■ Problem to solve ■
Scan the entries for the word "induction" and return every line that has it.

------ Data to use ------

(** C8 (amended): when the two end groups are duplicate-free, disjoint and
    of one nonzero size [n], and index into [forces], [apply_external_load]
    subtracts [load / n] from the z entry of every row of [end_vertices[1]]
    and adds [load / n] to the z entry of every row of [end_vertices[0]]:
    a total of [load] downwards on the one group and [load] upwards on the
    other.  The x and y entries of every row, and the rows outside the two
    groups, are unchanged. *)
Theorem apply_external_load_equal_groups (forces : array) (g0 g1 : list nat)
    (load : R) :
  NoDup g0 -> NoDup g1 -> (forall idx, idx ∈ g0 -> idx ∉ g1) ->
  g0 <> [] -> length g1 = length g0 ->
  (forall idx, idx ∈ g0 ++ g1 -> (idx < length forces)%nat) ->
  exists forces' : array,
    apply_external_load forces (g0, g1) load = Ok forces' /\
    length forces' = length forces /\
    (forall i f, forces !! i = Some f ->
       exists f', forces' !! i = Some f' /\ vx f' = vx f /\ vy f' = vy f /\
         ((i ∈ g1 /\ vz f' = vz f - load / INR (length g1)) \/
          (i ∈ g0 /\ vz f' = vz f + load / INR (length g0)) \/
          ((i ∉ g0) /\ (i ∉ g1) /\ vz f' = vz f))) /\
    z_total forces' g1 = z_total forces g1 - load /\
    z_total forces' g0 = z_total forces g0 + load.
Proof.
  intros Hnd0 Hnd1 Hdisj Hne Hlen Hrange.
  destruct (apply_external_load_rows forces g0 g1 load Hrange)
    as (forces' & Hok & Hlen' & Hrows); [by left|].
  assert (Hn : INR (length g0) <> 0).
  { apply not_0_INR. by destruct g0. }
  assert (Hin1 : forall i f, i ∈ g1 -> forces !! i = Some f ->
            forces' !! i = Some (V3 (vx f) (vy f) (vz f - load / INR (length g0)))).
  { intros i f Hi Hf. rewrite (Hrows i f Hf).
    rewrite (count_occ_NoDup_in g1 i Hnd1 Hi).
    rewrite (count_occ_notin g0 i) by (intros Hi0; by apply (Hdisj i)).
    do 2 f_equal. simpl. lra. }
  assert (Hin0 : forall i f, i ∈ g0 -> forces !! i = Some f ->
            forces' !! i = Some (V3 (vx f) (vy f) (vz f + load / INR (length g0)))).
  { intros i f Hi Hf. rewrite (Hrows i f Hf).
    rewrite (count_occ_NoDup_in g0 i Hnd0 Hi).
    rewrite (count_occ_notin g1 i) by (by apply Hdisj).
    do 2 f_equal. simpl. lra. }
  exists forces'. split; [exact Hok|]. split; [exact Hlen'|]. split; [|split].
  - intros i f Hf.
    destruct (decide (i ∈ g1)) as [Hi1|Hi1].
    { eexists. split; [by apply Hin1|]. cbn [vx vy vz].
      rewrite Hlen. auto. }
    destruct (decide (i ∈ g0)) as [Hi0|Hi0].
    { eexists. split; [by apply Hin0|]. cbn [vx vy vz]. auto 6. }
    eexists. split; [by apply Hrows|]. cbn [vx vy vz].
    rewrite !count_occ_notin by done. simpl.
    repeat split; auto. right. right. repeat split; auto. lra.
  - rewrite (z_total_shift forces forces' g1 (- (load / INR (length g0)))).
    { rewrite Hlen. field. exact Hn. }
    intros idx Hidx.
    destruct (lookup_lt_is_Some_2 forces idx) as [f Hf].
    { apply Hrange. apply elem_of_app. by right. }
    exists f. eexists. split; [exact Hf|]. split; [by apply Hin1|].
    cbn [vz]. lra.
  - rewrite (z_total_shift forces forces' g0 (load / INR (length g0))).
    { field. exact Hn. }
    intros idx Hidx.
    destruct (lookup_lt_is_Some_2 forces idx) as [f Hf].
    { apply Hrange. apply elem_of_app. by left. }
    exists f. eexists. split; [exact Hf|]. split; [by apply Hin0|].
    reflexivity.
Qed.

Lemma apply_external_load_equal_groups_witness :
  exists forces' : array,
    apply_external_load [vzero; vzero; vzero; vzero]
      ([0%nat; 1%nat], [2%nat; 3%nat]) 10 = Ok forces' /\
    z_total forces' [2%nat; 3%nat] = -10 /\
    z_total forces' [0%nat; 1%nat] = 10.
Proof.
  destruct (apply_external_load_equal_groups [vzero; vzero; vzero; vzero]
              [0%nat; 1%nat] [2%nat; 3%nat] 10)
    as (forces' & Hok & _ & _ & H1 & H0).
  - by apply (bool_decide_unpack _).
  - by apply (bool_decide_unpack _).
  - intros idx H0 H1. mem_cases H0; mem_cases H1; discriminate.
  - discriminate.
  - reflexivity.
  - intros idx Hidx. simpl. mem_cases Hidx; lia.
  - exists forces'. split; [exact Hok|]. rewrite H1, H0. simpl. split; lra.
Defined.

(** C8 as stated fails when the groups differ in size: both loops divide
    by [len(end_vertices[0])].  With one vertex in the first group and two
    in the second, each of the two receives the whole load, so the second
    group is pushed down by [2 * load]. *)
Lemma apply_external_load_unequal_groups :
  apply_external_load [vzero; vzero; vzero] ([0%nat], [1%nat; 2%nat]) 10
  = Ok [V3 0 0 10; V3 0 0 (-10); V3 0 0 (-10)] /\
  z_total [V3 0 0 10; V3 0 0 (-10); V3 0 0 (-10)] [1%nat; 2%nat]
  <> z_total [vzero; vzero; vzero] [1%nat; 2%nat] - 10.
Proof.
  split.
  - unfold apply_external_load, load_step. cbn [fst snd length foldM].
    assert (H1 : INR 1 <> 0) by (simpl; lra).
    unfold get. cbn. rewrite !py_div_Ok by exact H1. cbn.
    unfold vzero. cbn.
    assert (Hd : 10 / 1 = 10) by lra.
    rewrite Hd.
    replace (0 - 10) with (- 10) by lra.
    replace (0 + 10) with 10 by lra.
    reflexivity.
  - simpl. lra.
Qed.

(** ** Spring forces *)

Lemma foldM_app {A B : Type} (f : B -> A -> result B) (acc : B) (l1 l2 : list A) :
  foldM f acc (l1 ++ l2) = (do r <- foldM f acc l1; foldM f r l2).
Proof.
  revert acc. induction l1 as [|x l1 IH]; intros acc; simpl; [reflexivity|].
  destruct (f acc x) as [acc'|e]; simpl; [apply IH | reflexivity].
Qed.

Lemma spring_step_skip dv (vertices forces : array) (i j : nat)
    (rest_length k : R) (x_i x_j : vec3) :
  vertices !! i = Some x_i -> vertices !! j = Some x_j ->
  norm (vsub x_j x_i) < 1e-10 ->
  spring_step dv vertices forces (i, j, rest_length, k) = Ok forces.
Proof.
  intros Hi Hj Hshort. unfold spring_step, get. rewrite Hi, Hj. cbn [rbind].
  by destruct (Rlt_dec (norm (vsub x_j x_i)) 1e-10).
Qed.

Lemma spring_step_apply dv (vertices forces : array) (i j : nat)
    (rest_length k : R) (x_i x_j : vec3) :
  vertices !! i = Some x_i -> vertices !! j = Some x_j ->
  1e-10 <= norm (vsub x_j x_i) ->
  spring_step dv vertices forces (i, j, rest_length, k) =
    (do forces <- update_at forces i
                    (fun f => vadd f (spring_force dv x_i x_j rest_length k));
     update_at forces j
       (fun f => vsub f (spring_force dv x_i x_j rest_length k))).
Proof.
  intros Hi Hj Hlong. unfold spring_step, get. rewrite Hi, Hj. cbn [rbind].
  destruct (Rlt_dec (norm (vsub x_j x_i)) 1e-10); [lra | reflexivity].
Qed.

Lemma spring_step_length dv (vertices forces forces' : array) (s : spring) :
  spring_step dv vertices forces s = Ok forces' ->
  length forces' = length forces.
Proof.
  destruct s as [[[i j] rest_length] k]. unfold spring_step. intros H.
  apply rbind_Ok in H as (x_i & _ & H).
  apply rbind_Ok in H as (x_j & _ & H).
  destruct (Rlt_dec (norm (vsub x_j x_i)) 1e-10); [congruence|].
  apply rbind_Ok in H as (forces1 & H1 & H).
  apply update_at_length in H1, H. congruence.
Qed.

Lemma compute_spring_forces_length dv (vertices forces : array)
    (springs : list spring) :
  compute_spring_forces dv vertices springs = Ok forces ->
  length forces = length vertices.
Proof.
  unfold compute_spring_forces. intros H.
  eapply (foldM_invariant (fun forces : array => length forces = length vertices))
    in H; [exact H | apply zeros_like_length |].
  intros b s b' Hb _ Hs. apply spring_step_length in Hs. congruence.
Qed.

Lemma norm_sqr (a : vec3) :
  norm a * norm a = vx a * vx a + vy a * vy a + vz a * vz a.
Proof. unfold norm. apply sqrt_sqrt. nra. Qed.

Lemma norm_vsub_self (a : vec3) : norm (vsub a a) = 0.
Proof.
  unfold norm, vsub. cbn [vx vy vz].
  replace ((vx a - vx a) * (vx a - vx a) + (vy a - vy a) * (vy a - vy a)
           + (vz a - vz a) * (vz a - vz a)) with 0 by ring.
  apply sqrt_0.
Qed.

(** Dividing a vector by its own nonzero length gives a unit vector. *)
Lemma unit_direction (d : vec3) : 0 < norm d -> norm (vdiv Rdiv d (norm d)) = 1.
Proof.
  intros Hpos. pose proof (norm_sqr d) as Hsq.
  unfold norm at 1. unfold vdiv. cbn [vx vy vz].
  replace (vx d / norm d * (vx d / norm d) + vy d / norm d * (vy d / norm d)
           + vz d / norm d * (vz d / norm d))
    with ((vx d * vx d + vy d * vy d + vz d * vz d) / (norm d * norm d))
    by (field; lra).
  rewrite <- Hsq.
  replace (norm d * norm d / (norm d * norm d)) with 1 by (field; lra).
  apply sqrt_1.
Qed.

Lemma vadd_vopp (a : vec3) : vadd a (vopp a) = vzero.
Proof. unfold vadd, vopp, vzero. cbn [vx vy vz]. f_equal; lra. Qed.

Lemma vadd_zero_force (f u : vec3) (k : R) : vadd f (vscale (k * 0) u) = f.
Proof. destruct f. unfold vadd, vscale. cbn [vx vy vz]. f_equal; lra. Qed.

Lemma vsub_zero_force (f u : vec3) (k : R) : vsub f (vscale (k * 0) u) = f.
Proof. destruct f. unfold vsub, vscale. cbn [vx vy vz]. f_equal; lra. Qed.

(** C3: for a spring [(i, j, rest_length, k)] whose current length [L] is
    at least [1e-10], the pass of [compute_spring_forces] over it adds
    [F = k * (L - rest_length) * u] to row [i] and the negated vector to
    row [j], where [u = (x_j - x_i) / L] is the unit vector from [i] to
    [j]; the two contributions cancel, no other row changes, and at
    [L = rest_length] the force array is left as it was. *)
Theorem spring_forces_equal_and_opposite (vertices forces : array)
    (springs : list spring) (i j : nat) (rest_length k : R) (x_i x_j : vec3) :
  compute_spring_forces Rdiv vertices springs = Ok forces ->
  vertices !! i = Some x_i -> vertices !! j = Some x_j ->
  1e-10 <= norm (vsub x_j x_i) ->
  let L := norm (vsub x_j x_i) in
  let u := vdiv Rdiv (vsub x_j x_i) L in
  let F := vscale (k * (L - rest_length)) u in
  norm u = 1 /\
  vadd F (vopp F) = vzero /\
  exists (forces' : array) (f_i f_j : vec3),
    compute_spring_forces Rdiv vertices (springs ++ [(i, j, rest_length, k)])
      = Ok forces' /\
    i <> j /\
    forces !! i = Some f_i /\ forces !! j = Some f_j /\
    forces' !! i = Some (vadd f_i F) /\
    forces' !! j = Some (vadd f_j (vopp F)) /\
    (forall m, m <> i -> m <> j -> forces' !! m = forces !! m) /\
    (L = rest_length -> forces' = forces).
Proof.
  intros Hforces Hi Hj Hlong L u F.
  assert (Hne : i <> j).
  { intros ->. rewrite Hi in Hj. injection Hj as ->.
    rewrite norm_vsub_self in Hlong. lra. }
  split; [unfold u, L; apply unit_direction; lra|].
  split; [apply vadd_vopp|].
  pose proof (compute_spring_forces_length _ _ _ _ Hforces) as Hlen.
  destruct (lookup_lt_is_Some_2 forces i) as [f_i Hfi].
  { rewrite Hlen. by eapply lookup_lt_Some. }
  destruct (lookup_lt_is_Some_2 forces j) as [f_j Hfj].
  { rewrite Hlen. by eapply lookup_lt_Some. }
  exists (<[j := vsub f_j F]> (<[i := vadd f_i F]> forces)), f_i, f_j.
  split.
  { unfold compute_spring_forces in *. rewrite foldM_app, Hforces. cbn [rbind foldM].
    rewrite (spring_step_apply _ _ _ _ _ _ _ x_i x_j Hi Hj Hlong).
    fold L. change (spring_force Rdiv x_i x_j rest_length k) with F.
    unfold update_at, get. rewrite Hfi. cbn [rbind].
    rewrite list_lookup_insert_ne by exact Hne. rewrite Hfj. reflexivity. }
  split; [exact Hne|]. split; [exact Hfi|]. split; [exact Hfj|].
  split.
  { rewrite list_lookup_insert_ne by (by apply not_eq_sym).
    apply list_lookup_insert_eq. by eapply lookup_lt_Some. }
  split.
  { apply list_lookup_insert_eq. rewrite length_insert. by eapply lookup_lt_Some. }
  split.
  { intros m Hmi Hmj. by rewrite !list_lookup_insert_ne by (by apply not_eq_sym). }
  intros Hrest. unfold F. rewrite Hrest, Rminus_diag.
  rewrite vadd_zero_force, vsub_zero_force.
  by rewrite (list_insert_id forces i f_i Hfi), (list_insert_id forces j f_j Hfj).
Qed.

Lemma norm_3_4_0 : norm (vsub (V3 3 4 0) (V3 0 0 0)) = 5.
Proof.
  unfold norm, vsub. cbn [vx vy vz].
  replace ((3 - 0) * (3 - 0) + (4 - 0) * (4 - 0) + (0 - 0) * (0 - 0))
    with (5 * 5) by lra.
  apply sqrt_square. lra.
Qed.

Lemma spring_forces_equal_and_opposite_witness :
  exists forces' : array,
    compute_spring_forces Rdiv [V3 0 0 0; V3 3 4 0] [(0%nat, 1%nat, 4, 2)]
      = Ok forces' /\
    forces' !! 0%nat = Some (V3 (6 / 5) (8 / 5) 0) /\
    forces' !! 1%nat = Some (V3 (- 6 / 5) (- 8 / 5) 0).
Proof.
  destruct (spring_forces_equal_and_opposite
              [V3 0 0 0; V3 3 4 0] [vzero; vzero] [] 0%nat 1%nat 4 2
              (V3 0 0 0) (V3 3 4 0))
    as (_ & _ & forces' & f_i & f_j & Hok & _ & Hfi & Hfj & Hi & Hj & _).
  - reflexivity.
  - reflexivity.
  - reflexivity.
  - rewrite norm_3_4_0. lra.
  - exists forces'. split; [exact Hok|].
    injection Hfi as <-. injection Hfj as <-.
    rewrite Hi, Hj, norm_3_4_0.
    unfold vadd, vopp, vscale, vdiv, vsub, vzero. cbn [vx vy vz].
    split; do 2 f_equal; lra.
Defined.

(** ** Degenerate geometry *)

Lemma foldM_ext {A B : Type} (f g : B -> A -> result B) (acc : B) (l : list A) :
  (forall b a, f b a = g b a) -> foldM f acc l = foldM g acc l.
Proof.
  intros Hfg. revert acc. induction l as [|x l IH]; intros acc; simpl;
    [reflexivity|].
  rewrite Hfg. destruct (g acc x); simpl; [apply IH | reflexivity].
Qed.

(** Taking out of the list an element on which the loop body does nothing
    leaves the result of the loop as it was. *)
Lemma foldM_skip {A B : Type} (f : B -> A -> result B) (acc : B)
    (l1 l2 : list A) (x : A) :
  (forall b, f b x = Ok b) ->
  foldM f acc (l1 ++ x :: l2) = foldM f acc (l1 ++ l2).
Proof.
  intros Hx. rewrite !foldM_app. destruct (foldM f acc l1) as [r|e];
    cbn [rbind foldM]; [|reflexivity].
  by rewrite Hx.
Qed.

Lemma vdiv_agrees dv (a : vec3) (d : R) :
  agrees_above_floor dv -> 1e-10 <= d -> vdiv dv a d = vdiv Rdiv a d.
Proof. intros Hdv Hd. unfold vdiv. by rewrite !Hdv. Qed.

------

■ Written response ■
  revert acc. induction l1 as [|x l1 IH]; intros acc; simpl; [reflexivity|].
  intros Hfg. revert acc. induction l as [|x l IH]; intros acc; simpl;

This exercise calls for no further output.